4. Remember to always consider the context.

Context is such an important word. Most people will experience moments when they don’t feel 100% confident. At times you may feel that you’re in over your head, and self-doubt can be a normal reaction to that. If you catch yourself thinking that you are useless or unworthy, reframe it: “the fact that I feel useless right now does not mean that I really am, and I am worthy of my success, even if I don’t feel that way at the moment.” Imposters generally believe they do not deserve success or accolades, and feel that somehow others have been deceived into thinking otherwise. This goes hand in hand with a fear of being “found out”, or “unmasked”. They believe they give the impression that they are more competent than they are, and have deep feelings that they lack knowledge or expertise. Often they believe they don’t deserve a position or a promotion and are anxious that “somebody made a mistake”. To avoid feeling this way you must keep it all in perspective.

5. Reframe failure as a learning opportunity.

At the time of this writing I currently have something about this on my entrepreneurs blog (A Word For Winners). Discover the lessons that need to be learned and use them constructively in the future. The tendency to attribute success to luck or to other external reasons (and not their abilities) is a clear indicator of imposter syndrome. You may typically say or think, “I just got lucky” or “it was a fluke”, which often masks the fear that you will not be able to succeed the next time. But if you learn from perceived failure, then you have, indeed, actually succeeded!

6. Respect yourself enough to give yourself a break!

Remember that you are entitled to make small mistakes occasionally and forgive yourself…and don’t forget to reward yourself for getting the big things right! The tendency to downplay success and discount it is marked in those with imposter syndrome. Don’t attribute your success to it being an easy task, don’t be so hard on yourself when you’re not perfect, and learn how to accept a compliment. It’s OK to be human.

7. Readily seek support.

Everyone needs help, so recognize that you can seek assistance and that you don’t have to do everything alone (because no one succeeds alone!). People want to help you, so don’t perceive their offering it to you as an indictment to your ability. Asking for help when you need it will give you a good reality check, and will also enable you to talk things through, which can ultimately create synergy.

4 Responses to “Overcoming The “Imposter Syndrome””

  1. It is so true about labeling our children and those ideas following them throughout their life.

    As an only child, like yourself, Bishop, we didn’t hear too much of that to be compared to siblings, of course.

    As the parent of eight children, born biologically and others gifted to me by adoption, it is when you hear THEM saying things about and to each other that you realize smack in the face the things you’ve said and how it just goes on and on.

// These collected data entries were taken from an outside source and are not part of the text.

Inductive main_path (s : app) : outcome unit → app → Prop :=
  | path_initialize e s1 : initialize wipe su (installed s) = (Raises e, s1) → main_path s (Raises e) s1
  | path_starting s1 s2 :
      initialize wipe su (installed s) = (Returns tt, s1) →
      start_components monitored rooms su s1 = (Waits, s2) → main_path s Waits s2
  | path_roll_back s1 s2 e o s3 :
      initialize wipe su (installed s) = (Returns tt, s1) →
      start_components monitored rooms su s1 = (Raises e, s2) →
      roll_back monitored path_set back e s2 = (o, s3) → main_path s o s3
  | path_running s1 s2 s3 :
      initialize wipe su (installed s) = (Returns tt, s1) →
      start_components monitored rooms su s1 = (Returns tt, s2) →
      interruptible_run s2 = (Waits, s3) → main_path s Waits s3
  | path_end s1 s2 s3 pending o s4 :
      initialize wipe su (installed s) = (Returns tt, s1) →
      start_components monitored rooms su s1 = (Returns tt, s2) →
      interruptible_run s2 = (match pending with Some e => Raises e | None => Returns tt end, s3) →
      bind (shut_down monitored path_set wipe cl pending)
        (λ _, match pending with Some e => raise e | None => ret tt end) s3 = (o, s4) →
      main_path s o s4.

Lemma main_paths s o s' :
  main monitored path_set heartbeat_seconds wipe rooms su back cl rounds s = (o, s') → main_path s o s'.
Proof.
  unfold main, bind at 1, emit, modify at 1. unfold bind at 1, modify at 1.
  change (set_handlers true _ _) with (installed s). unfold bind at 1.
  destruct (initialize wipe su (installed s)) as [[[]|e|] s1] eqn:E1.
  2: intros [= <- <-]; by apply path_initialize.
  2: { exfalso. assert (H : ends (initialize wipe su)); [unfold initialize; ends_tac|].
       apply (H (installed s)). by rewrite E1. }
  unfold bind at 1, try_except at 1.
  destruct (start_components monitored rooms su s1) as [[[]|e|] s2] eqn:E2.
  - fold interruptible_run. unfold try_finally.
    destruct (interruptible_run s2) as [[[]|e|] s3] eqn:E3; intros H.
    + by eapply (path_end _ _ _ _ None).
    + by eapply (path_end _ _ _ _ (Some e)).
    + injection H as [= <- <-]. by eapply path_running.
  - destruct (roll_back monitored path_set back e s2) as [[[]|e'|] s3] eqn:E3.
    2: intros [= <- <-]; by eapply path_roll_back.
    2: intros [= <- <-]; by eapply path_roll_back.
    exfalso. by eapply roll_back_raises.
  - intros [= <- <-]. by eapply path_starting.
Qed.
End paths.

Section readiness_theorems.
Context (monitored : bool) (heartbeat_seconds : Z) (wipe : bool) (rooms : list (option pystr))
  (su : startup) (back cl : cleanup).
Abbreviation whole_run rounds := (main monitored true heartbeat_seconds wipe rooms su back cl rounds).

Lemma unready_before_loop s s1 :
  unready s → initialize wipe su (installed s) = (Returns tt, s1) →
  unready s1 ∧ unready (start_components monitored rooms su s1).2.
Proof.
  intros Hs H. pose proof (keeps_initialize unready wipe su (installed s) Hs) as H1.
  rewrite H in H1. split; [done|]. apply (keeps_start monitored unready rooms su); [|done]. by intros s' (? & ? & ?).
Qed.

Lemma run_readiness rounds s o s' :
  Forall (λ r, sr_remove_fails r = false) rounds → readiness s →
  run monitored true heartbeat_seconds rounds s = (o, s') → (∀ e, o ≠ Raises e) → readiness s'.
Proof.
  intros Hr Hs. unfold run, bind at 1, gets at 1. unfold bind at 1. set (m := when _ _).
  assert (Hm : keeps readiness m) by (unfold m; keeps_tac). specialize (Hm s Hs).
  assert (Hret : (m s).1 = Returns tt) by (unfold m; by destruct (a_shutdown s)).
  destruct (m s) as [o1 s1]. cbn in Hret, Hm. subst o1. by eapply sync_loop_readiness.
Qed.

Lemma keeps_interruptible_run I `{!stable I} p rounds :
  (∀ r, keeps I (publish_ready monitored p heartbeat_seconds r)) →
  keeps I (interruptible_run monitored p heartbeat_seconds rounds).
Proof. intros Hp. unfold interruptible_run. apply keeps_except; [by apply keeps_run|auto with main]. Qed.

(** C31: For a process that finds no readiness file when it starts and can remove its own: whenever the
    run is held up waiting for something that has not come (the join of a room, the next poll of the
    drain, the end of the synchronisation or the shut-down, the next turn of the loop), the readiness
    file exists only if the readiness has been published, and that happens only after the startup
    drain is complete.  The two short waits
    for the threads that write and remove the file are not among these: during them the file may
    exist although the readiness is not published. *)
Theorem readiness_sound rounds s :
  Forall (λ r, sr_remove_fails r = false) rounds →
  whole_run rounds (app_init false) = (Waits, s) → a_ready_file s = true →
  a_published s = true ∧ default true (a_drain s) = true.
Proof.
  intros Hr H. enough (readiness s) as (Hd & _ & Hf) by (intros Hfile; split; auto).
  assert (Hu : unready (app_init false)) by done.
  apply main_paths in H. inversion H as [| s1 s2 E1 E2| s1 s2 e o s3 E1 E2 E3
    |s1 s2 s3 E1 E2 E3|s1 s2 s3 pend o s4 E1 E2 E3 E4]; subst.
  - apply unready_before_loop in E1 as [_ Hu2]; [|done]. rewrite E2 in Hu2. by apply unready_readiness.
  - exfalso. apply (roll_back_ends monitored true back e s2). by rewrite E3.
  - apply unready_before_loop in E1 as [_ Hu2]; [|done]. rewrite E2 in Hu2.
    unfold interruptible_run, try_except in E3.
    destruct (run monitored true heartbeat_seconds rounds s2) as [[[]|e|] s5] eqn:E.
    + done.
    + by destruct (bool_decide (e = EKeyboardInterrupt)).
    + injection E3 as <-. eapply run_readiness in E; [done|done| |done]. by apply unready_readiness.
  - exfalso. unfold bind in E4.
    destruct (shut_down monitored true wipe cl pend s3) as [[[]|e|] s5] eqn:E; [by destruct pend|done|].
    apply (shut_down_ends monitored true wipe cl pend s3). by rewrite E.
Qed.

(** *** Withdrawal *)

Lemma touch_lands l s fails :
  TouchLands fails ∈ l → stopping s → touch_over (run_callbacks monitored l s).
Proof.
  intros Hin Hs. apply list_elem_of_split in Hin as (l1 & l2 & ->).
  unfold run_callbacks. rewrite foldl_app. cbn [foldl].
  apply (run_callbacks_stable monitored touch_over l2).
  assert (H : stopping (foldl (flip (run_callback monitored)) s l1))
    by by apply (run_callbacks_stable monitored stopping l1).
  revert H. generalize (foldl (flip (run_callback monitored)) s l1) as t. intros t Ht. unfold flip. cbn [run_callback].
  case_bool_decide as Hb; split; cbn; done.
Qed.

(** The wait for the heartbeat is not interrupted, a touch of the file in progress ends in its five
    seconds, and the file can be removed. *)
Definition withdrawable (cl : cleanup) : Prop :=
  aw_result (bw_first (cl_heartbeat cl)) = inl tt ∧ aw_result (bw_second (cl_heartbeat cl)) = inl tt ∧
  (∃ fails, TouchLands fails ∈ aw_callbacks (bw_first (cl_heartbeat cl))) ∧ cl_remove_fails cl = false.

Lemma heartbeat_withdrawn s :
  withdrawable cl → stopping s →
  ∃ s', await_heartbeat_shutdown monitored (cl_heartbeat cl) s = (Returns tt, s') ∧ touch_over s'.
Proof.
  intros (H1 & H2 & (f & Hf) & _) Hs. unfold await_heartbeat_shutdown, bind, gets, modify.
  destruct (a_heartbeat s) eqn:Eh.
  { exists s. split; [done|]. split; [done|congruence]. }
  all: rewrite H1; assert (Ht := touch_lands _ s f Hf Hs); rewrite bool_decide_eq_false_2; [|apply Ht].
  all: unfold await, bind, modify; rewrite H2; eexists; split; [done|];
    by apply (run_callbacks_stable monitored touch_over).
Qed.

Lemma shut_down_steps_withdrawn s :
  withdrawable cl → withdrawn (shut_down_steps monitored true wipe cl s).2.
Proof.
  intros Hw. unfold shut_down_steps. unfold bind at 1, emit, modify at 1. unfold bind at 1, modify at 1.
  unfold bind at 1, set_shutdown_flag, modify at 1. unfold bind at 1.
  destruct (heartbeat_withdrawn (set_shutdown (set_handlers false
    (a_signals (logged RestoreHandler s)) (logged RestoreHandler s)))) as (s1 & E & H1 & H2); [done|done|].
  rewrite E. destruct Hw as (_ & _ & _ & Hrem). apply bind_establishes.
  - unfold _remove_ready_file, bind, modify. rewrite Hrem. split; [done|]. split; [done|]. apply andb_false_r.
  - intros []. keeps_tac; apply (keeps_emit withdrawn).
Qed.

Lemma shut_down_withdraws pend s :
  withdrawable cl → a_ready_file (shut_down monitored true wipe cl pend s).2 = false.
Proof.
  intros Hw. unfold shut_down. apply (bind_establishes withdrawn); [by apply shut_down_steps_withdrawn|].
  intros ?; keeps_tac.
Qed.

(** However the program ends - a failed start, an exception of the loop, a shut-down that was asked
    for, failures of the shut-down itself -, it leaves no readiness file behind. *)
Theorem readiness_withdrawn rounds o s :
  withdrawable cl →
  whole_run rounds (app_init false) = (o, s) → o ≠ Waits → a_ready_file s = false.
Proof.
  intros Hw H Ho. assert (Hu : unready (app_init false)) by done.
  apply main_paths in H. inversion H as [e s1 E1| s1 s2 E1 E2| s1 s2 e o' s3 E1 E2 E3
    |s1 s2 s3 E1 E2 E3|s1 s2 s3 pend o' s4 E1 E2 E3 E4]; subst; try done.
  - pose proof (keeps_initialize unready wipe su (installed (app_init false)) Hu) as H1.
    rewrite E1 in H1. apply H1.
  - apply unready_before_loop in E1 as [_ Hu2]; [|done]. rewrite E2 in Hu2.
    pose proof (keeps_roll_back monitored true unready back e s2 Hu2) as H3. rewrite E3 in H3. apply H3.
  - pose proof (shut_down_withdraws pend s3 Hw) as H4. unfold bind in E4.
    destruct (shut_down monitored true wipe cl pend s3) as [[[]|e|] s5]; cbn in H4;
      destruct pend; by inversion E4; subst.
Qed.
End readiness_theorems.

    Good word you gave on that point and one that needs constant working on in our everyday talk.

    Northern Light

  2. Great site.
    I think the labeling can be very damaging to kids. By the time I was old enough to date, I definitely picked the “wrong” guys. It takes a looser to meet a looser, words from my ex-husband. I know that’s how I saw myself. Parenting is the hardest job on earth. Having three children myself, I realize how important our words are.

  3. Great article. I love the insight.

  4. This is really sweet. Not being there last Wednesday would have left a real void if not for this site. There is nothing like being ITB though. Hope to be there tonight.

    BTW, if I haven’t told you lately, your teachings have assited my growth more than any other study I’ve participated in. I see this series doing just as much if not more.